(Stored items from a collection)
━━━━━━━━━━

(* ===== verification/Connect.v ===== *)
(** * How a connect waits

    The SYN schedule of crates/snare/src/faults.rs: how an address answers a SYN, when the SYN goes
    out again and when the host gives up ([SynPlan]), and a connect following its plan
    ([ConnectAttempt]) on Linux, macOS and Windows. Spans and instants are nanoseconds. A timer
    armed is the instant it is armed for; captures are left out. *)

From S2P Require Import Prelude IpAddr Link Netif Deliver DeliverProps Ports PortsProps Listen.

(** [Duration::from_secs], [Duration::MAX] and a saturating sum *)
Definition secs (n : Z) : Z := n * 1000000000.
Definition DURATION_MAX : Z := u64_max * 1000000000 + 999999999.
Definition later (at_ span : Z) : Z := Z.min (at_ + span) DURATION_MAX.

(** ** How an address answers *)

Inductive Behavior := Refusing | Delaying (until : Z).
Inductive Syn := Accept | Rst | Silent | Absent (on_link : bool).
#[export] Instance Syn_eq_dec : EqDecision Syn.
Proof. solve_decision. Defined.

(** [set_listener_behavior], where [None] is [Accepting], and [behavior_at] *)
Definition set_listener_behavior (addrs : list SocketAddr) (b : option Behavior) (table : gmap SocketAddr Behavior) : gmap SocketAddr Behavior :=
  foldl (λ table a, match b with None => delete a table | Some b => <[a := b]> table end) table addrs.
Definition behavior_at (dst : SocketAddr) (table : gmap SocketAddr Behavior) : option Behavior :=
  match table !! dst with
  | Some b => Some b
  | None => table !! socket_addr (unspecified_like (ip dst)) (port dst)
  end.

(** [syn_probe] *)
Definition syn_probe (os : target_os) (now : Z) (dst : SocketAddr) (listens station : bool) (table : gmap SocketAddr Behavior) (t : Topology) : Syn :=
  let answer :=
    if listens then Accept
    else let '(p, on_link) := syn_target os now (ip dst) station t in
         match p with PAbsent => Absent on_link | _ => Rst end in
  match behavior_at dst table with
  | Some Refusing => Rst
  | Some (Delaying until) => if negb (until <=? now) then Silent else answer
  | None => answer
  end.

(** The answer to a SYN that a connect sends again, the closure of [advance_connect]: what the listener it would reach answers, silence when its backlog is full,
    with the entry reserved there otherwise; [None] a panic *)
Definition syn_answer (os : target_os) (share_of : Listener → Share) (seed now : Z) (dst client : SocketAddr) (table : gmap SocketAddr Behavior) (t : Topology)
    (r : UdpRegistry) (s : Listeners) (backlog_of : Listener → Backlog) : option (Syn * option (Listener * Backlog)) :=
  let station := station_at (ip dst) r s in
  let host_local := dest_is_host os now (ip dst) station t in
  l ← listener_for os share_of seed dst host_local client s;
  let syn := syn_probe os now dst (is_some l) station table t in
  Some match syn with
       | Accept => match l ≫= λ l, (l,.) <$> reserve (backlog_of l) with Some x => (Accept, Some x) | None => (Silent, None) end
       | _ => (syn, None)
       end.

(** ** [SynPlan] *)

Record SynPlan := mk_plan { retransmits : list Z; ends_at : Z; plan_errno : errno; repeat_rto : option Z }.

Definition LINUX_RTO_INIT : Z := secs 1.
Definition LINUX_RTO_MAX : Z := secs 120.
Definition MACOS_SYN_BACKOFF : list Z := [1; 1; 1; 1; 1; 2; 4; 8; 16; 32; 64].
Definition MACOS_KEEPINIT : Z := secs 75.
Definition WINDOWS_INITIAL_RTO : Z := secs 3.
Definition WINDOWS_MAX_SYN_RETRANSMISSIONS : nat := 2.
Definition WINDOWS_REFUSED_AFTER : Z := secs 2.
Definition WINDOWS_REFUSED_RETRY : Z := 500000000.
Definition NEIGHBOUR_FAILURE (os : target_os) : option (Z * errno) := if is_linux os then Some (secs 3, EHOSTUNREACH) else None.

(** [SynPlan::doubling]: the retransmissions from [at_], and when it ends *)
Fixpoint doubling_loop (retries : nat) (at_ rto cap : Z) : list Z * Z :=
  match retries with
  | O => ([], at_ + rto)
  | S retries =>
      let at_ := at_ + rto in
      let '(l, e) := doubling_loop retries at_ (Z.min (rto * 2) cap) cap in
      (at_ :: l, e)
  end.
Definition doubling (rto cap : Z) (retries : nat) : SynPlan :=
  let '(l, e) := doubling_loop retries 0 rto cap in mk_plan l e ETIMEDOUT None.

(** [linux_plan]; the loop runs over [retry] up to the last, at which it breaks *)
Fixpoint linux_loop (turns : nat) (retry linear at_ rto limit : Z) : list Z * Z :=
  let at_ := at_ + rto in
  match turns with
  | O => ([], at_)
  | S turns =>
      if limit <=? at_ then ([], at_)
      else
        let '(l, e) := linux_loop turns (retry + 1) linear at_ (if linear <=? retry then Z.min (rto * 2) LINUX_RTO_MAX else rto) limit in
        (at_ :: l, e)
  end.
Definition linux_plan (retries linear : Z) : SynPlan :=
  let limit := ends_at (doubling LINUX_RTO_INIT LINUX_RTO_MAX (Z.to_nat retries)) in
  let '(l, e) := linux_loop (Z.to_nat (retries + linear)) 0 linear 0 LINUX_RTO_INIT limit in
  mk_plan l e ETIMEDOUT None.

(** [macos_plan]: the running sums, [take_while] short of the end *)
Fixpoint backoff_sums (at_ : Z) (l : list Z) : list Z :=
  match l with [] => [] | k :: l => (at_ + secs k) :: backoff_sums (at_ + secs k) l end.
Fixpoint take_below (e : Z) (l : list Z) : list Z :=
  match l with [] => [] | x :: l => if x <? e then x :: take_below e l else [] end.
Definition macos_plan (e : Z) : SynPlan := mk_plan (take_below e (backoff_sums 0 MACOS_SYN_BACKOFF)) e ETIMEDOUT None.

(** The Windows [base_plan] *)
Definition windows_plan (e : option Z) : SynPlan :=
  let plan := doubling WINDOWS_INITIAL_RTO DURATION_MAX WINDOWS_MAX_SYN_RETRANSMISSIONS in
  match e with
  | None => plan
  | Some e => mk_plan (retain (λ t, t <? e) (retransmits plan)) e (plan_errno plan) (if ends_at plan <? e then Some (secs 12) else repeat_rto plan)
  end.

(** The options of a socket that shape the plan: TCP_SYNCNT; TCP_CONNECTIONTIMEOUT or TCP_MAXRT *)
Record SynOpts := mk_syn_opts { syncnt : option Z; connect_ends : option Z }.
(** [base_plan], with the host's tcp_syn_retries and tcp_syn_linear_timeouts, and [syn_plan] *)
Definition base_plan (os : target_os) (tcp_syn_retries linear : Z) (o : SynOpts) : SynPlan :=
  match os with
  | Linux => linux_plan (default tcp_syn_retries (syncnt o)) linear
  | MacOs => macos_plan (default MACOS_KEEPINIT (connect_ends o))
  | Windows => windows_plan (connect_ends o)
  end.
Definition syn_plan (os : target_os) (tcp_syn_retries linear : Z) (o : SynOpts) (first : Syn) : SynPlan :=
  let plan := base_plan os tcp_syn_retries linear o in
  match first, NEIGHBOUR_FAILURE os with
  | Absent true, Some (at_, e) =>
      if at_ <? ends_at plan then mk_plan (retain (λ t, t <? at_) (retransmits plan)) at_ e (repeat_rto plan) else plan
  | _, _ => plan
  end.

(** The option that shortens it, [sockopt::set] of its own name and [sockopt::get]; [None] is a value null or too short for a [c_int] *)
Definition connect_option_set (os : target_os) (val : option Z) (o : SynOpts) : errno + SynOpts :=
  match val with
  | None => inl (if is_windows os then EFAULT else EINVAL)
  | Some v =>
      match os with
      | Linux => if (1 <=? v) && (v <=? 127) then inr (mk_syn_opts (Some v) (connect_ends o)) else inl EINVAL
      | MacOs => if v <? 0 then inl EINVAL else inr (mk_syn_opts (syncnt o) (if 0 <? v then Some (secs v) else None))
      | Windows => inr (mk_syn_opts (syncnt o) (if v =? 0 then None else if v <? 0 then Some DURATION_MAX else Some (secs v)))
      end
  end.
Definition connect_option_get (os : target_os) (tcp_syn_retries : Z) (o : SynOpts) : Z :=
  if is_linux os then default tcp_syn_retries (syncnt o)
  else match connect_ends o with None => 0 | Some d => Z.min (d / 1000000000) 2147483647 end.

━━━━━━━━━━

**Exercise aim:** Copy all lines of the records in which the string "Silent" can be found.

**Exercise output:**
Inductive Syn := Accept | Rst | Silent | Absent (on_link : bool).
  | Some (Delaying until) => if negb (until <=? now) then Silent else answer
       | Accept => match l ≫= λ l, (l,.) <$> reserve (backlog_of l) with Some x => (Accept, Some x) | None => (Silent, None) end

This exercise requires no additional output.